Weiterhin konnte nach AF4•MLL-Expression in humanen Zellen die Steigerung des Metabolismus aber auch die einhergehende vermehrte Apoptose bestätigt werden, welche die lange Latenzzeit im AF4•MLL-Mausmodell begründen könnte. Durch Kooperation mit dem MLL•AF4-Protein, welches anti-apoptotische Effekte zeigt, könnte es jedoch zum frühen Ausbruch der Erkrankung im Säuglingsalter kommen. Allerdings konnte in dieser Arbeit auch eine Steigerung der Proliferation von MLL•AF4-exprimierenden Zellen beobachtet werden, wenn anti-apoptotische Mechanismen des Fusionsproteins inaktiv sind, welche aus der Aktivierung des RAS/RAF/MEK/ERK-Signalwegs resultiert. Werden neben der Translokation zusätzliche RAS-Mutationen aquiriert, die bei 26 % der Kinder mit einer t(4;11)-Leukämie auftreten, wird der Signalweg und somit die Proliferation der leukämischen Blasten zusätzlich stabilisiert. Dadurch kommt es zu höheren Leukozytenzahlen und einem noch früheren Ausbruch der Erkrankung. Weiterhin deckte die Analyse von sekundären Mutationen auch die Beteiligung des FLT3-Signalwegs an der Therapieresistenz durch Quieszenz auf.
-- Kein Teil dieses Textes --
(** [render()] and [updateScoreUI()] only write to the DOM and are not
    modelled; the two text sinks [log] and [announce] are. *)
Definition resetGame (st : State) : result State :=
  b ← setupPieces makeEmptyBoard;
  let st := set_board st b in
  let st := set_turn (set_chainFrom (set_selected st None) None) RED in
  let st := set_score st 0 0 in
  Ok (announce "New game. Red to move."
        (log "<b>New game.</b> Red to move." st)).

(** ** Rules *)

Definition forwardDirs (c : Color) : list (Z * Z) :=
  match c with
  | RED => [(-1, -1); (-1, 1)]
  | BLACK => [(1, -1); (1, 1)]
  end.

Definition kingDirs : list (Z * Z) := [(-1, -1); (-1, 1); (1, -1); (1, 1)].

(** The value of [sq?.piece] used as a condition: [undefined] and [null] are
    both falsy. *)
Definition opt_piece (sq : option Cell) : Cell :=
  match sq with
  | Some cell => cell
  | None => None
  end.

Definition legalSteps (b : Board) (r c : Z) : result (list (Z * Z)) :=
  sq ← square b r c;
  match opt_piece sq with
  | None => Ok []
  | Some p =>
      let dirs := if king p then kingDirs else forwardDirs (color p) in
      forM (fun out '(dr, dc) =>
              let nr := r + dr in
              let nc := c + dc in
              if within nr nc then
                t ← get_piece b nr nc;
                match t with
                | None => Ok (out ++ [(nr, nc)])
                | Some _ => Ok out
                end
              else Ok out)
           dirs []
  end.

(** A capture is the array [[tr,tc,mr,mc]]: landing cell, then jumped cell. *)
Abbreviation Capture := (Z * Z * Z * Z)%type (only parsing).

Definition captureMoves (b : Board) (r c : Z) : result (list Capture) :=
  sq ← square b r c;
  match opt_piece sq with
  | None => Ok []
  | Some p =>
      let dirs := if king p then kingDirs else forwardDirs (color p) in
      forM (fun caps '(dr, dc) =>
              let mr := r + dr in
              let mc := c + dc in
              let tr := r + 2 * dr in
              let tc := c + 2 * dc in
              if negb (within tr tc) || negb (within mr mc) then Ok caps else
              middle ← square b mr mc;
              match opt_piece middle with
              | None => Ok caps
              | Some m =>
                  if negb (Color_eqb (color m) (color p)) then
                    t ← get_piece b tr tc;
                    match t with
                    | None => Ok (caps ++ [(tr, tc, mr, mc)])
                    | Some _ => Ok caps
                    end
                  else Ok caps
              end)
           dirs []
  end.

Definition anyCaptureAvailable (b : Board) (col : Color) : result bool :=
  anyM (fun '(r, c) =>
          p ← get_piece b r c;
          match p with
          | None => Ok false
          | Some p =>
              if Color_eqb (color p) col then
                caps ← captureMoves b r c;
                Ok (negb (length caps =? 0)%nat)
              else Ok false
          end)
       all_squares.

Definition maybeKinging (adv : bool) (r : Z) (piece : Piece) : Piece :=
  if negb adv || king piece then piece
  else if Color_eqb (color piece) RED && (r =? 0) then mkPiece (color piece) true
  else if Color_eqb (color piece) BLACK && (r =? SIZE - 1) then mkPiece (color piece) true
  else piece.

(** [movePiece(from,to)].  When the origin cell is empty, [moving] is [null]:
    [maybeKinging] then returns [null] in simple mode (the first disjunct
    [!state.advanced] short-circuits) and throws on [piece.king] in advanced
    mode. *)
Definition movePiece (adv : bool) (b : Board) (from to : Z * Z) : result Board :=
  let '(fr, fc) := from in
  let '(tr, tc) := to in
  moving ← get_piece b fr fc;
  b1 ← set_piece b fr fc None;
  v ← match moving with
      | Some p => Ok (Some (maybeKinging adv tr p))
      | None => if adv then TypeError else Ok None
      end;
  set_piece b1 tr tc v.

(** The object [{steps, caps}]. *)
Abbreviation Targets := (list (Z * Z) * list Capture)%type (only parsing).

Definition is_set {A : Type} (o : option A) : bool :=
  match o with Some _ => true | None => false end.

Definition computeTargetsForSelection (st : State) (sr sc : Z) : result Targets :=
  piece ← get_piece (board st) sr sc;
  match piece with
  | None => Ok ([], [])
  | Some _ =>
      mustCapture ← (if advanced st && negb (is_set (chainFrom st))
                      then anyCaptureAvailable (board st) (turn st)
                      else Ok false);
      caps ← captureMoves (board st) sr sc;
      if advanced st && (is_set (chainFrom st) || mustCapture)
      then Ok ([], caps)
      else steps ← legalSteps (board st) sr sc; Ok (steps, caps)
  end.

Definition removePiece (b : Board) (r c : Z) : result Board :=
  set_piece b r c None.

Definition other (c : Color) : Color :=
  match c with RED => BLACK | BLACK => RED end.

Definition endTurn (st : State) : State :=
  let st := set_chainFrom (set_selected st None) None in
  let st := set_turn st (if Color_eqb (turn st) RED then BLACK else RED) in
  announce "Move complete." st.

(** ** Scoring and game over *)

Definition countPieces (b : Board) (col : Color) : result Z :=
  forM (fun n '(r, c) =>
          p ← get_piece b r c;
          match p with
          | None => Ok n
          | Some p => if Color_eqb (color p) col then Ok (n + 1) else Ok n
          end)
       all_squares 0.

Definition checkGameOver (st : State) : result State :=
  redRemain ← countPieces (board st) RED;
  blackRemain ← countPieces (board st) BLACK;
  if (redRemain =? 0) || (blackRemain =? 0) then
    let winner := if redRemain >? 0 then "Red" else "Black" in
    Ok (announce (winner +:+ " wins!")
          (log ("<b>Game Over:</b> " +:+ winner +:+ " wins!") st))
  else Ok st.

(** ** Messages

    The texts below are the bytes of the source file; its non-ASCII
    characters (a dash, an arrow and the two disc symbols) are stored there
    in a doubly encoded form and are kept as they are. *)

Definition dquote : string := String "034"%char EmptyString.

Definition red_span (msg : string) : string :=
  "<span style=" +:+ dquote +:+ "color:#fca5a5" +:+ dquote +:+ ">"
    +:+ msg +:+ "</span>".

Definition disc (t : Color) : string :=
  if Color_eqb t RED then "ðŸ”´" else "âš«".

Definition msg_same_piece : string := "Must continue capture with the same piece.".
Definition msg_forced : string := "Capture available â€” you must take it.".
Definition msg_illegal : string := "Illegal move.".
Definition msg_another : string :=
  "Another capture is available. Continue with the same piece.".

Definition msg_moved (t : Color) (sr sc r c : Z) : string :=
  disc t +:+ " <b>" +:+ Color_str t +:+ "</b> moved "
    +:+ pretty sr +:+ "," +:+ pretty sc +:+ " â†’ "
    +:+ pretty r +:+ "," +:+ pretty c.

Definition msg_captured (t capturedColor : Color) (mr mc tr tc : Z) : string :=
  disc t +:+ " <b>" +:+ Color_str t +:+ "</b> captured "
    +:+ Color_str capturedColor +:+ " at "
    +:+ pretty mr +:+ "," +:+ pretty mc +:+ " â†’ landed "
    +:+ pretty tr +:+ "," +:+ pretty tc.

(** ** Interaction *)

(** [a.findIndex(f)]: the first index whose element passes, or [-1]. *)
Fixpoint findIndex_from {A : Type} (i : Z) (f : A -> bool) (a : list A) : Z :=
  match a with
  | [] => -1
  | x :: a' => if f x then i else findIndex_from (i + 1) f a'
  end.

Definition findIndex {A : Type} (f : A -> bool) (a : list A) : Z :=
  findIndex_from 0 f a.
(** The lines of a cart that carry another name, in their order. *)
Definition other_lines (name : string) (items : list CartLine) : list CartLine :=
  filter (λ line : CartLine, line.1 ≠ name) items.

(** A name that the existence check of the validation turns down. *)
Definition blank (name : string) : Prop := truthy (strip name) = false.

(** I2: every quantity lies in [1, M]. *)
Definition within_cap (M : Z) (items : list CartLine) : Prop :=
  Forall (λ line : CartLine, 1 ≤ line.2 ≤ M) items.

(** The two messages that report capping. *)
Definition capped_message (M : Z) (msg : string) : Prop :=
  msg = "Added (capped at " +:+ str_int M +:+ ")."
  ∨ msg = "Updated (capped at " +:+ str_int M +:+ ").".

(** ** Reading a cart *)

(** The quantity a name has in the cart: that of its first line, and
    nothing when it has no line. *)
Definition quantity_of (name : string) (items : list CartLine) : Z :=
  match find_index_from 0 items name with
  | Some i => from_option snd 0 (items !! i)
  | None => 0
  end.

(** ** The screens *)

(** The handlers of the screens are modelled on the state of the widgets
    they read and write: the value of an [IntVar], the text of a label or
    button, the rows of a frame, whether a window is still there.  Colours,
    fonts and layout are no part of that state. *)

(** U+00D7, MULTIPLICATION SIGN. *)
Definition times_sign : ascii := ascii_of_N 215.

(** *** The quantity popup of the item list *)

Module QuantityPopup.

Record widgets := {
  qty_var : Z;
  warning_label : string;
  feedback_label : string;
  parent_button : string;
  qty_window : bool
}.

(** [open_quantity_popup]: the popup starts at quantity 1 with no
    warning; the feedback label and the button belong to the item list. *)
Definition open_quantity_popup (feedback button : string) : widgets :=
  {| qty_var := 1; warning_label := "";
     feedback_label := feedback; parent_button := button;
     qty_window := true |}.

Section Handlers.
Variable cart : Cart.

Definition increase (w : widgets) : widgets :=
  if qty_var w <? max_per_item cart
  then {| qty_var := qty_var w + 1; warning_label := "";
          feedback_label := feedback_label w; parent_button := parent_button w;
          qty_window := qty_window w |}
  else {| qty_var := qty_var w;
          warning_label := "Max limit is " +:+ str_int (max_per_item cart)
                             +:+ " per item.";
          feedback_label := feedback_label w; parent_button := parent_button w;
          qty_window := qty_window w |}.

Definition decrease (w : widgets) : widgets :=
  if qty_var w >? 1
  then {| qty_var := qty_var w - 1; warning_label := "";
          feedback_label := feedback_label w; parent_button := parent_button w;
          qty_window := qty_window w |}
  else w.

Definition confirm (name : string) (w : widgets) : Py widgets :=
  let q := qty_var w in
  checked ← validate_order_fields cart name (PyInt q);
  let '(valid, msg) := checked in
  if negb valid
  then mret {| qty_var := qty_var w; warning_label := msg;
               feedback_label := feedback_label w;
               parent_button := parent_button w; qty_window := qty_window w |}
  else
    added ← add_item cart name q;
    mret {| qty_var := qty_var w; warning_label := warning_label w;
            feedback_label := str_int q +:+ " " +:+ String times_sign " "
                                +:+ name +:+ " added to cart!";
            parent_button := "Added!"; qty_window := false |}.

(** The two buttons of the popup. *)
Inductive button := Plus | Minus.

Definition press (w : widgets) (b : button) : widgets :=
  match b with
  | Plus => increase w
  | Minus => decrease w
  end.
Ein besonderer Einfluss von Koffein als Stimulans in t(4;11)-Zellen konnte hingegen ausgeschlossen werden. So wurde der Pathomechanismus der t(4;11)-assoziierten Leukämie in dieser Arbeit weiterführend aufgeklärt, wodurch Strategien zur Therapie und Heilung der Erkrankung in Zukunft intensiviert werden können.